Lemma insert_node_ok : exists zsl', insert_node junk x lvl sc o ur zsl = Some zsl' /\ zsl_ok zsl' l' /\ header zsl' = header zsl /\ level_ zsl' = level_ zsl /\
  forall a, height (heap zsl') a = if decide (a = x) then lvl else ht a.
Proof using Hok Hp Hlen Hst Hlvl Hx Hfew.
  unfold insert_node. rewrite decide_True by done. cbn [mbind option_bind].
  destruct (stops_head zsl l Hok ur p Hp Hst) as (u0 & Hh & Hu0); [lia|]. rewrite Hh. cbn [mbind option_bind].
  destruct levels_ok as (h1 & h2 & -> & Hrun2 & Hi2 & Hupd & Hxl & Hold). cbn [mbind option_bind]. rewrite Hrun2. cbn [mbind option_bind].
  destruct (set_back_ok h2 x (if (u0 =? header zsl)%nat then None else Some u0)) as (h3 & -> & Hl3 & Hi3).
  { rewrite lookup_info, Hi2, h0_info, decide_True by done. eauto. }
  cbn [mbind option_bind]. rewrite Hl3, (Hxl 0%nat) by lia. pose proof (tail_high zsl l Hok (S p)) as Hth. rewrite (next_0 zsl) by done. cbn [mbind option_bind].
  assert ((if (u0 =? header zsl)%nat then None else Some u0) = if p is O then None else ns !! p) as Hb.
  { destruct p as [|p'] eqn:Ep; [injection Hu0 as <-; by rewrite Nat.eqb_refl|]. rewrite Hu0. destruct (Nat.eqb_spec u0 (header zsl)) as [->|]; [|done].
    pose proof (NoDup_lookup ns (S p') 0 _ (zo_nodup _ _ Hok) Hu0 eq_refl). done. }
  assert (forall y, head post = Some y -> y ∈ ns /\ y <> x) as Hy.
  { intros y Hy. rewrite head_lookup, lookup_drop in Hy. assert (y ∈ ns) by by eapply list_elem_of_lookup_2. split; [done|by apply x_new]. }
  assert (exists hF t, (match head post with
                        | Some y => h ← set_back h3 y (Some x); Some (set_heap h zsl)
                        | None => Some (set_tail (Some x) (set_heap h3 zsl))
                        end) = Some (set_tail t (set_heap hF zsl)) /\ t = fst <$> last l' /\ (forall a, info hF a = info' a) /\ (forall a j, lev hF a j = lev h2 a j))
    as (hF & t & Hrun & Ht & HiF & HlF).
  { rewrite last_app_cons. destruct (head post) as [y|] eqn:Hpost.
    - destruct (Hy y eq_refl) as [Hyin Hyx]. destruct (set_back_ok h3 y (Some x)) as (h4 & -> & Hl4 & Hi4).
      { rewrite lookup_info, Hi3, decide_False, Hi2, h0_info, decide_False by done. apply lookup_info. by apply (zo_dom _ _ Hok). }
      exists h4, (tail zsl). split; [done|]. split.
      + rewrite (zo_tail _ _ Hok). assert (exists e k, drop p l = e :: k) as (e & k & Hdl).
        { destruct (drop p l) as [|e k] eqn:E; [|by exists e, k]. exfalso. rewrite head_lookup, lookup_drop, Nat.add_0_r, nodes_S in Hpost. apply fmap_Some in Hpost as (e & Hpost & _). apply lookup_lt_Some in Hpost. apply (f_equal length) in E. rewrite length_drop in E. cbn in E. lia. }
        rewrite <- (take_drop p l) at 1. rewrite Hdl, last_app_cons. by rewrite last_cons_cons.
      + split; [|intros a j; by rewrite Hl4, Hl3]. intros a. rewrite Hi4. unfold info'. rewrite Hpost. destruct (decide (a = y)) as [->|Hay].
        * rewrite (decide_False (P := y = x)), decide_True, Hi3, decide_False, Hi2, h0_info, decide_False by done. done.
        * rewrite Hi3, (decide_False (P := Some y = Some a)) by congruence. destruct (decide (a = x)) as [->|]; rewrite Hi2, h0_info; [|by rewrite decide_False].
          rewrite decide_True by done. cbn. by rewrite Hb.
    - exists h3, (Some x). split; [done|]. split.
      + assert (drop p l = []) as ->; [|done]. rewrite head_None in Hpost. apply (f_equal length) in Hpost. rewrite length_drop, (ok_ns_length zsl l) in Hpost. cbn in Hpost.
        apply nil_length_inv. rewrite length_drop. lia.
      + split; [|intros a j; by rewrite Hl3]. intros a. rewrite Hi3. unfold info'. rewrite Hpost.
        rewrite (decide_False (P := None = Some a)) by done. destruct (decide (a = x)) as [->|]; rewrite Hi2, h0_info; [|by rewrite decide_False]. rewrite decide_True by done. cbn. by rewrite Hb. }
  rewrite Hrun. cbn [mbind option_bind]. eexists. split; [done|]. assert (forall a, height hF a = if decide (a = x) then lvl else ht a) as Hht by (intros a; by apply info'_height).
  split; [|by split_and!].
  assert (length_ zsl = Z.of_nat (length l)) as Hzl by apply Hok. assert (Z.of_nat (length l) + 1 < 2 ^ 31) as Hfew' by exact Hfew.
  split; cbn [heap header tail length_ level_ set_length set_tail set_heap].
  - unfold nodes. cbn [header set_length set_tail set_heap]. rewrite ns_insert. assert (ns ≡ₚ pre ++ post) as Hperm by by rewrite take_drop.
    rewrite <- Permutation_middle, <- Hperm. constructor; [|apply Hok]. intros Hin. by apply (x_new x Hin).
  - intros a. unfold nodes. cbn [header set_length set_tail set_heap]. rewrite ns_insert, <- Permutation_middle, take_drop, elem_of_cons, lookup_info, HiF.
    unfold info'. destruct (decide (a = x)) as [->|Ha]; [split; [by left|by intros _]|]. rewrite <- (zo_dom _ _ Hok a), lookup_info.
    destruct (decide _); [rewrite fmap_is_Some|]; naive_solver.
  - destruct (zo_header _ _ Hok) as [s Hs]. exists s. rewrite HiF. unfold info'. assert (header zsl ∈ ns) as Hhd by by left.
    rewrite decide_False by by apply x_new. rewrite decide_False; [done|]. rewrite head_lookup, lookup_drop. intros Hd.
    pose proof (NoDup_lookup ns (S p + 0)%nat 0%nat _ (zo_nodup _ _ Hok) Hd eq_refl). lia.
  - intros i Hi. rewrite HlF, Hold; [by apply Hok|apply x_new; by left|]. intros r Hr. apply lookup_lt_Some in Hr. lia.
  - intros k a s ob Hk. by eapply node_insert.
  - intros k a j. unfold nodes. cbn [header set_length set_tail set_heap]. rewrite ns_insert. intros Hk Hhk Hj.
    apply (links_insert hF k a j); try done.
    + intros b Hbin. rewrite Hht. rewrite decide_False; [done|by apply x_new].
    + by rewrite Hht, decide_True.
    + intros j' u q H1 H2 H3. rewrite HlF. by apply Hupd.
    + intros j' H1. rewrite HlF. by apply Hxl.
    + intros a' j' H1 H2. rewrite HlF. by apply Hold.
  - done.
  - rewrite Hzl, uwrap_small by lia. unfold zlen. rewrite length_app, length_take. cbn [length]. rewrite length_drop. lia.
  - apply Hok.
  - unfold zlen. rewrite length_app, length_take. cbn [length]. rewrite length_drop. lia.
Qed.
End insert.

◆ ◆ ◆ ◆ ◆

I'd like every line with the string "Hupd" copied from the listing.

- Answer to this problem
  destruct levels_ok as (h1 & h2 & -> & Hrun2 & Hi2 & Hupd & Hxl & Hold). cbn [mbind option_bind]. rewrite Hrun2. cbn [mbind option_bind].
    + intros j' u q H1 H2 H3. rewrite HlF. by apply Hupd.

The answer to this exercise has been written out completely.